Collected data entries
*** Block opens ***
(** * Day segmentation of an actigraphy recording

    A shallow embedding of [actigraphy/io/data_import.py]: the search for
    midnights in the fine timestamp series ([get_midnights]), the day window
    with its daylight-saving correction ([_day_start_and_end_time_points],
    [_adjust_timepoint_for_daylight_savings]), the projection of the coarse
    non-wear score on the fine grid and the assembly of one day of signals
    ([get_graph_data], [_extend_data]).

    Python integers are [Z].  The samples of the ENMO and anglez columns are
    binary64 numbers, modelled by the kernel's primitive floats.  The quotient
    [3600 / window_size] of the daylight-saving correction is a Python float
    that only ever meets integers; it is modelled by an exact rational, which
    agrees with binary64 whenever the window size divides 3600 and the sample
    counts stay below 2^53.  Exceptions are values of an error monad. *)

From Stdlib Require Import ZArith List Bool Lia QArith Qround PrimFloat Sorted.
From Stdlib Require Import Permutation.
From Stdlib Require String.
Import String.StringSyntax.
Import ListNotations.
Delimit Scope string_scope with string.
Local Open Scope Z_scope.

(** ** Exceptions and the error monad *)

Inductive exception : Set :=
| IndexError
| ValueError
| ZeroDivisionError.

Inductive result (A : Type) : Type :=
| Ok (a : A)
| Raise (e : exception).

Arguments Ok {A} a.
Arguments Raise {A} e.

Definition bind {A B : Type} (m : result A) (k : A -> result B) : result B :=
  match m with
  | Ok a => k a
  | Raise e => Raise e
  end.

Notation "x <- m ;; k" := (bind m (fun x => k))
  (at level 61, m at next level, right associativity).
Notation "' pat <- m ;; k" := (bind m (fun x => match x with pat => k end))
  (at level 61, pat pattern, m at next level, right associativity).

(** ** The Python and NumPy list operations the module relies on *)

Module Py.

Section Lists.
Context {A : Type}.

(** [len(l)]. *)
Definition len (l : list A) : Z := Z.of_nat (length l).

(** [l[i]]: a negative index counts from the end; out of range raises. *)
Definition getitem (l : list A) (i : Z) : result A :=
  let j := if i <? 0 then i + len l else i in
  if (j <? 0) || (len l <=? j) then Raise IndexError
  else match nth_error l (Z.to_nat j) with
       | Some x => Ok x
       | None => Raise IndexError
       end.

(** A bound of a slice with step 1, as [slice.indices] normalises it. *)
Definition slice_bound (n : Z) (default : Z) (b : option Z) : Z :=
  match b with
  | None => default
  | Some i => if i <? 0 then Z.max (i + n) 0 else Z.min i n
  end.

(** [l[start:stop]]. *)
Definition getslice (l : list A) (start stop : option Z) : list A :=
  let lo := slice_bound (len l) 0 start in
  let hi := slice_bound (len l) (len l) stop in
  firstn (Z.to_nat (hi - lo)) (skipn (Z.to_nat lo) l).

(** The elements of [l], the head having index [k], with those whose index
    lies in [[lo, hi)] replaced by [v]. *)
Fixpoint fill (k lo hi : Z) (v : A) (l : list A) : list A :=
  match l with
  | [] => []
  | x :: t => (if (lo <=? k) && (k <? hi) then v else x) :: fill (k + 1) lo hi v t
  end.

(** [a[start:stop] = v] on a NumPy vector: the length never changes. *)
Definition setslice (l : list A) (start stop : option Z) (v : A) : list A :=
  let lo := slice_bound (len l) 0 start in
  let hi := slice_bound (len l) (len l) stop in
  fill 0 lo hi v l.

(** [itertools.pairwise(l)]. *)
Fixpoint pairwise (l : list A) : list (A * A) :=
  match l with
  | [] => []
  | a :: t =>
      match t with
      | [] => []
      | b :: _ => (a, b) :: pairwise t
      end
  end.

(** [l.index(x)] for the equality [eqb]: the first position whose element
    equals [x], counted from [k] at the head. *)
Fixpoint index_from (eqb : A -> A -> bool) (k : Z) (l : list A) (x : A) : result Z :=
  match l with
  | [] => Raise ValueError
  | y :: t => if eqb y x then Ok k else index_from eqb (k + 1) t x
  end.

Definition index (eqb : A -> A -> bool) (l : list A) (x : A) : result Z :=
  index_from eqb 0 l x.

(** [[v] * k]: empty when [k] is not positive. *)
Definition times (v : A) (k : Z) : list A := repeat v (Z.to_nat k).

End Lists.

(** [np.where(cond)[0]]: the positions, in increasing order, that satisfy
    [cond], counted from [k] at the head. *)
Fixpoint where_from {A : Type} (cond : A -> bool) (k : Z) (l : list A) : list Z :=
  match l with
  | [] => []
  | x :: t => if cond x then k :: where_from cond (k + 1) t else where_from cond (k + 1) t
  end.

Definition np_where {A : Type} (cond : A -> bool) (l : list A) : list Z :=
  where_from cond 0 l.

End Py.

(** ** Timestamps *)

(** An aware [datetime.datetime] as [strptime] with ["%Y-%m-%dT%H:%M:%S%z"]
    builds it; [utcoffset] is in seconds east of UTC. *)
Record datetime : Set := mkdatetime {
  year : Z;
  month : Z;
  day : Z;
  hour : Z;
  minute : Z;
  second : Z;
  utcoffset : Z
}.

Module Datetime.

Definition _is_leap (y : Z) : bool :=
  (y mod 4 =? 0) && (negb (y mod 100 =? 0) || (y mod 400 =? 0)).

Definition _days_before_year (y : Z) : Z :=
  let y' := y - 1 in y' * 365 + y' / 4 - y' / 100 + y' / 400.

Definition _DAYS_BEFORE_MONTH : list Z :=
  [-1; 0; 31; 59; 90; 120; 151; 181; 212; 243; 273; 304; 334].

Definition _days_before_month (y m : Z) : Z :=
  nth (Z.to_nat m) _DAYS_BEFORE_MONTH 0
  + (if (2 <? m) && _is_leap y then 1 else 0).

Definition _ymd2ord (y m d : Z) : Z :=
  _days_before_year y + _days_before_month y m + d.

Definition toordinal (t : datetime) : Z := _ymd2ord (year t) (month t) (day t).

(** Seconds between the start of year 1 and the instant [t] names, in UTC. *)
Definition instant (t : datetime) : Z :=
  toordinal t * 86400 + hour t * 3600 + minute t * 60 + second t - utcoffset t.

(** [a == b] on aware datetimes: field by field when the offsets agree,
    by UTC instant otherwise. *)
Definition eqb (a b : datetime) : bool :=
  if utcoffset a =? utcoffset b then
    (year a =? year b) && (month a =? month b) && (day a =? day b)
    && (hour a =? hour b) && (minute a =? minute b) && (second a =? second b)
  else instant a =? instant b.

End Datetime.

(** ** The recording *)

(** A row of the fine series [metashort]. *)
Record metashort_row : Set := mkrow {
  timestamp : datetime;
  ENMO : float;
  anglez : float
}.

(** What [get_metadata] returns: the fine series, the non-wear score of the
    coarse series [metalong], and the window sizes in seconds. *)
Record MetaData : Set := mkMetaData {
  metashort : list metashort_row;
  nonwearscore : list Z;
  windowsizes : list Z
}.

(** What a [file_manager] resolves to: the recording under [base_dir] and the
    number of points per day of the subject the database holds. *)
Record file_manager : Set := mkfile_manager {
  base_dir : MetaData;
  n_points_per_day : Z
}.

(** ** [get_midnights] *)

(** The parsed timestamps of the fine series ([get_time] on the timestamp
    column; parsing itself is outside this development). *)
Definition get_time (metadata_data : MetaData) : list datetime :=
  map timestamp (metashort metadata_data).

(** The comprehension of [get_midnights] over the pairs still to visit:
    [timestamps.index(date_pairs[1]) + 1] for each pair whose days of the
    month differ. *)
Fixpoint midnight_indices (timestamps : list datetime)
    (pairs : list (datetime * datetime)) : result (list Z) :=
  match pairs with
  | [] => Ok []
  | date_pairs :: rest =>
      if negb (day (fst date_pairs) =? day (snd date_pairs)) then
        i <- Py.index Datetime.eqb timestamps (snd date_pairs) ;;
        r <- midnight_indices timestamps rest ;;
        Ok (i + 1 :: r)
      else midnight_indices timestamps rest
  end.

Definition get_midnights (metadata_data : MetaData) : result (list Z) :=
  let timestamps := get_time metadata_data in
  midnight_indices timestamps (Py.pairwise timestamps).

(** ** [_adjust_timepoint_for_daylight_savings] *)

(** [a / b] on two integers: the float quotient, here exact. *)
Definition truediv (a b : Z) : result Q :=
  if b =? 0 then Raise ZeroDivisionError
  else Ok (inject_Z a / inject_Z b)%Q.

(** [n // x] for an integer [n] and a float [x]: the floor of the quotient. *)
Definition floordiv_float (n : Z) (x : Q) : result Z :=
  if Qeq_bool x 0 then Raise ZeroDivisionError
  else Ok (Qfloor (inject_Z n / x)).

(** [int(x)]: rounding toward zero. *)
Definition int (x : Q) : Z :=
  if Qle_bool 0 x then Qfloor x else Qceiling x.

Definition _adjust_timepoint_for_daylight_savings
    (start end_ window_size : Z) : result Z :=
  let day_length := end_ - start in
  samples <- truediv 3600 window_size ;;
  hours <- floordiv_float (day_length + 1) samples ;;
  end1 <- (if hours =? 25 then
             hour_of_samples <- truediv (60 * 60) window_size ;;
             Ok (end_ - int hour_of_samples)
           else Ok end_) ;;
  samples' <- truediv 3600 window_size ;;
  hours' <- floordiv_float (day_length + 1) samples' ;;
  if hours' =? 23 then
    hour_of_samples <- truediv (60 * 60) window_size ;;
    Ok (end1 + int hour_of_samples)
  else Ok end1.

(** ** [_day_start_and_end_time_points] *)

(** The parameter [day] of the source is written [day_index] throughout, to
    keep it apart from the field [day] of a timestamp. *)
Definition _day_start_and_end_time_points (fm : file_manager)
    (day_index : Z) (window_size : Z) : result (Z * option Z) :=
  midnights <- get_midnights (base_dir fm) ;;
  let target_timepoints := Some 0 :: map Some midnights ++ [None] in
  '(start, end_) <- Py.getitem (Py.pairwise target_timepoints) day_index ;;
  match start with
  | None => Raise ValueError
  | Some start =>
      match end_ with
      | Some e =>
          if e =? 0 then Ok (start, end_)
          else
            time_day_ends <- _adjust_timepoint_for_daylight_savings start e window_size ;;
            Ok (start, Some time_day_ends)
      | None => Ok (start, end_)
      end
  end.

(** ** [_extend_data] *)

Definition _extend_data {A : Type} (data : list A) (extension : list A)
    (action : option String.string) : result (list A) :=
  match action with
  | Some a =>
      if String.eqb a "prepend"%string then Ok (extension ++ data)
      else if String.eqb a "append"%string then Ok (data ++ extension)
      else Raise ValueError
  | None => Ok data
  end.

(** ** [get_graph_data] *)

(** [a // b] on two integers. *)
Definition floordiv (a b : Z) : result Z :=
  if b =? 0 then Raise ZeroDivisionError else Ok (a / b).

(** The non-wear vector of [get_graph_data] (lines 131 to 141): zeros on the
    fine grid, then ones on [[index, index + window_size_ratio)] for every
    position [index] of the coarse series whose score exceeds 1. *)
Definition project_nonwear (coarse_scores : list Z) (window_size_ratio : Z)
    (fine_length : Z) : list Z :=
  let nonwear := Py.times 0 fine_length in
  let nonwear_elements := Py.np_where (fun score => 1 <? score) coarse_scores in
  fold_left
    (fun nonwear index =>
       Py.setslice nonwear (Some index) (Some (index + window_size_ratio)) 1)
    nonwear_elements nonwear.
*** Block closes ***
Return, unchanged, the run of lines above that opens with the line containing "(** [np.where(cond)[0]]: the" and closes with the line containing "(** ** The recording *)". Include both.

(** [np.where(cond)[0]]: the positions, in increasing order, that satisfy
    [cond], counted from [k] at the head. *)
Fixpoint where_from {A : Type} (cond : A -> bool) (k : Z) (l : list A) : list Z :=
  match l with
  | [] => []
  | x :: t => if cond x then k :: where_from cond (k + 1) t else where_from cond (k + 1) t
  end.

Definition np_where {A : Type} (cond : A -> bool) (l : list A) : list Z :=
  where_from cond 0 l.

End Py.

(** ** Timestamps *)

(** An aware [datetime.datetime] as [strptime] with ["%Y-%m-%dT%H:%M:%S%z"]
    builds it; [utcoffset] is in seconds east of UTC. *)
Record datetime : Set := mkdatetime {
  year : Z;
  month : Z;
  day : Z;
  hour : Z;
  minute : Z;
  second : Z;
  utcoffset : Z
}.

Module Datetime.

Definition _is_leap (y : Z) : bool :=
  (y mod 4 =? 0) && (negb (y mod 100 =? 0) || (y mod 400 =? 0)).

Definition _days_before_year (y : Z) : Z :=
  let y' := y - 1 in y' * 365 + y' / 4 - y' / 100 + y' / 400.

Definition _DAYS_BEFORE_MONTH : list Z :=
  [-1; 0; 31; 59; 90; 120; 151; 181; 212; 243; 273; 304; 334].

Definition _days_before_month (y m : Z) : Z :=
  nth (Z.to_nat m) _DAYS_BEFORE_MONTH 0
  + (if (2 <? m) && _is_leap y then 1 else 0).

Definition _ymd2ord (y m d : Z) : Z :=
  _days_before_year y + _days_before_month y m + d.

Definition toordinal (t : datetime) : Z := _ymd2ord (year t) (month t) (day t).

(** Seconds between the start of year 1 and the instant [t] names, in UTC. *)
Definition instant (t : datetime) : Z :=
  toordinal t * 86400 + hour t * 3600 + minute t * 60 + second t - utcoffset t.

(** [a == b] on aware datetimes: field by field when the offsets agree,
    by UTC instant otherwise. *)
Definition eqb (a b : datetime) : bool :=
  if utcoffset a =? utcoffset b then
    (year a =? year b) && (month a =? month b) && (day a =? day b)
    && (hour a =? hour b) && (minute a =? minute b) && (second a =? second b)
  else instant a =? instant b.

End Datetime.

(** ** The recording *)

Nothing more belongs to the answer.